> _Your objective_
Where the records below have a line with "used", that line is to be copied.

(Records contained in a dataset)
---*---
(** * Simd::Detection: the cascade detector driver of SimdDetection.hpp

    A shallow embedding of [Simd::Detection<A>]: pyramid construction
    ([Init], [InitLevels]), the per-level refresh ([FillLevels]), the strip
    dispatch of [Hid::Detect], the candidate aggregation ([AddObjects]) and
    the disjoint-set clustering ([Similar], [Partition], [GroupObjects]).

    Conventions.
    - [int] and [ptrdiff_t] values are integers of [Z]; signed overflow is
      undefined behaviour in C++ and is outside the model.  Unsigned
      ([size_t]) arithmetic wraps modulo [2^64] and the wrap is written out
      where the source mixes signed and unsigned operands.
    - [double] is an abstract carrier with the operations the source uses
      (interface [DoubleOps]); nothing is assumed about rounding unless a
      theorem lists the law as a hypothesis.  The instance [QOps] on exact
      rationals is used to run the definitions on concrete inputs, and
      [Binary64Ops] on IEEE 754 binary64 where rounding matters.
    - Pixel kernels and native cascade handles are external collaborators;
      they enter as the fields of [Primitives].
    - [while] loops and the [do ... while (true)] of [InitLevels] take fuel;
      running out of it, an out-of-bounds index and a failed [assert] are
      outcomes of their own ([result]).
    - Pointers into a [std::vector] and owned native handles are valid
      until the vector moves or the owner is destroyed.  The detector
      records both events ([_stale], [_freed]); using what they invalidate
      is the outcome [Dangling]. *)

From Stdlib Require Strings.String.
From Stdlib Require PrimFloat FloatOps Uint63.
From Stdlib Require Import ZArith QArith Qround Lia Bool List Sorted.
From stdpp Require Import base list.
Import ListNotations.
Open Scope Z_scope.

(** ** Machine integers *)

Definition size_t_modulus : Z := 2 ^ 64.

(** Conversion of a signed value to [size_t] (the usual arithmetic
    conversion applied when an [int] or [ptrdiff_t] meets a [size_t]). *)
Definition to_size_t (z : Z) : Z := z mod size_t_modulus.

(** Conversion of a [size_t] value back to [ptrdiff_t] (two's complement). *)
Definition to_ptrdiff_t (z : Z) : Z :=
  let u := z mod size_t_modulus in
  if u <? 2 ^ 63 then u else u - size_t_modulus.

(** ** The [double] interface *)

Class DoubleOps (D : Type) := {
  D_of_Z : Z -> D;            (* implicit conversion of an integer *)
  Dhalf : D;                  (* the literal 0.5 *)
  Dmul : D -> D -> D;
  Ddiv : D -> D -> D;
  Dleb : D -> D -> bool;      (* operator <= *)
  Round : D -> Z              (* Simd::Round, Convert<ptrdiff_t, double> *)
}.

(** Exact rationals as a runnable instance.  [Simd::Round] adds 0.5 away
    from zero and truncates. *)
Definition QRound (q : Q) : Z :=
  if Qle_bool 0 q then Qfloor (q + (1 # 2)) else Qceiling (q - (1 # 2)).

#[export] Instance QOps : DoubleOps Q := {
  D_of_Z := inject_Z;
  Dhalf := (1 # 2)%Q;
  Dmul := Qmult;
  Ddiv := Qdiv;
  Dleb := Qle_bool;
  Round := QRound
}.

(** IEEE 754 binary64, the [double] of the platforms the library builds
    on, with the default rounding to nearest.  An integer is converted
    through its magnitude (exact below [2^53], rounded above; the model is
    for magnitudes below [2^63]). *)
Definition float_of_Z (z : Z) : PrimFloat.float :=
  if z <? 0 then PrimFloat.opp (PrimFloat.of_uint63 (Uint63.of_Z (- z)))
  else PrimFloat.of_uint63 (Uint63.of_Z z).

(** [(int)value]: truncation towards zero.  The conversion of a NaN, of an
    infinity or of a value outside the range of [int] is undefined in C++;
    the first two are given 0 here. *)
Definition float_trunc (f : PrimFloat.float) : Z :=
  match FloatOps.Prim2SF f with
  | SpecFloat.S754_finite s m e =>
      let a := if 0 <=? e then Z.pos m * 2 ^ e else Z.pos m / 2 ^ (- e) in
      if s then - a else a
  | _ => 0
  end.

Definition float_half : PrimFloat.float :=
  PrimFloat.div PrimFloat.one PrimFloat.two.

Definition float_Round (f : PrimFloat.float) : Z :=
  float_trunc
    (PrimFloat.add f (if PrimFloat.leb PrimFloat.zero f then float_half
                      else PrimFloat.opp float_half)).

Definition Binary64Ops : DoubleOps PrimFloat.float := {|
  D_of_Z := float_of_Z;
  Dhalf := float_half;
  Dmul := PrimFloat.mul;
  Ddiv := PrimFloat.div;
  Dleb := PrimFloat.leb;
  Round := float_Round
|}.

(** ** Points and rectangles ([Simd::Point<ptrdiff_t>], [Simd::Rectangle<ptrdiff_t>]) *)

Module Size.
Record t : Type := mk { x : Z; y : Z }.

Definition eqb (a b : t) : bool := (x a =? x b) && (y a =? y b).
Definition sub (a b : t) : t := mk (x a - x b) (y a - y b).
Definition add (a b : t) : t := mk (x a + x b) (y a + y b).
Definition neg (a : t) : t := mk (- x a) (- y a).
(** Division of a point by the [int] literal 2: C++ integer division. *)
Definition quot2 (a : t) : t := mk (Z.quot (x a) 2) (Z.quot (y a) 2).

Section WithDouble.
Context {D : Type} {ops : DoubleOps D}.
(** Modelled from the spec: [Point * double] and [Point / double] are
    declared in SimdPoint.hpp, not under src/; each coordinate is
    computed in [double] and converted back with [Round] ("window size
    scaled by the level's scale"). *)
Definition scale (a : t) (s : D) : t :=
  mk (Round (Dmul (D_of_Z (x a)) s)) (Round (Dmul (D_of_Z (y a)) s)).
Definition unscale (a : t) (s : D) : t :=
  mk (Round (Ddiv (D_of_Z (x a)) s)) (Round (Ddiv (D_of_Z (y a)) s)).
End WithDouble.
End Size.

Module Rect.
Record t : Type := mk { left : Z; top : Z; right : Z; bottom : Z }.

(** Modelled from the spec: the members of [Simd::Rectangle] used by the
    detector are declared in SimdRectangle.hpp, not under src/.  They act
    component-wise on the four edges. *)
Definition zero : t := mk 0 0 0 0.                        (* Rect() *)
Definition of_size (s : Size.t) : t := mk 0 0 (Size.x s) (Size.y s).
Definition Width (r : t) : Z := right r - left r.
Definition Height (r : t) : Z := bottom r - top r.
Definition Empty (r : t) : bool := Width r * Height r =? 0.
Definition Shifted (r : t) (p : Size.t) : t :=
  mk (left r + Size.x p) (top r + Size.y p)
     (right r + Size.x p) (bottom r + Size.y p).
Definition Intersection (a b : t) : t :=
  let l := Z.max (left a) (left b) in
  let t_ := Z.max (top a) (top b) in
  mk l t_ (Z.max l (Z.min (right a) (right b)))
          (Z.max t_ (Z.min (bottom a) (bottom b))).
(** [operator +=]: adds the coordinates of [b] to those of [a]. *)
Definition add (a b : t) : t :=
  mk (left a + left b) (top a + top b) (right a + right b) (bottom a + bottom b).
Definition eqb (a b : t) : bool :=
  (left a =? left b) && (top a =? top b) &&
  (right a =? right b) && (bottom a =? bottom b).

Section WithDouble.
Context {D : Type} {ops : DoubleOps D}.
(** [Rect * double] and [Rect / double]: every edge is computed in
    [double] and converted back through [Round]. *)
Definition scale (r : t) (s : D) : t :=
  mk (Round (Dmul (D_of_Z (left r)) s)) (Round (Dmul (D_of_Z (top r)) s))
     (Round (Dmul (D_of_Z (right r)) s)) (Round (Dmul (D_of_Z (bottom r)) s)).
Definition div (r : t) (s : D) : t :=
  mk (Round (Ddiv (D_of_Z (left r)) s)) (Round (Ddiv (D_of_Z (top r)) s))
     (Round (Ddiv (D_of_Z (right r)) s)) (Round (Ddiv (D_of_Z (bottom r)) s)).
End WithDouble.
End Rect.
---*---
> _Completed exercise_
      rationals is used to run the definitions on concrete inputs, and
(** Modelled from the spec: the members of [Simd::Rectangle] used by the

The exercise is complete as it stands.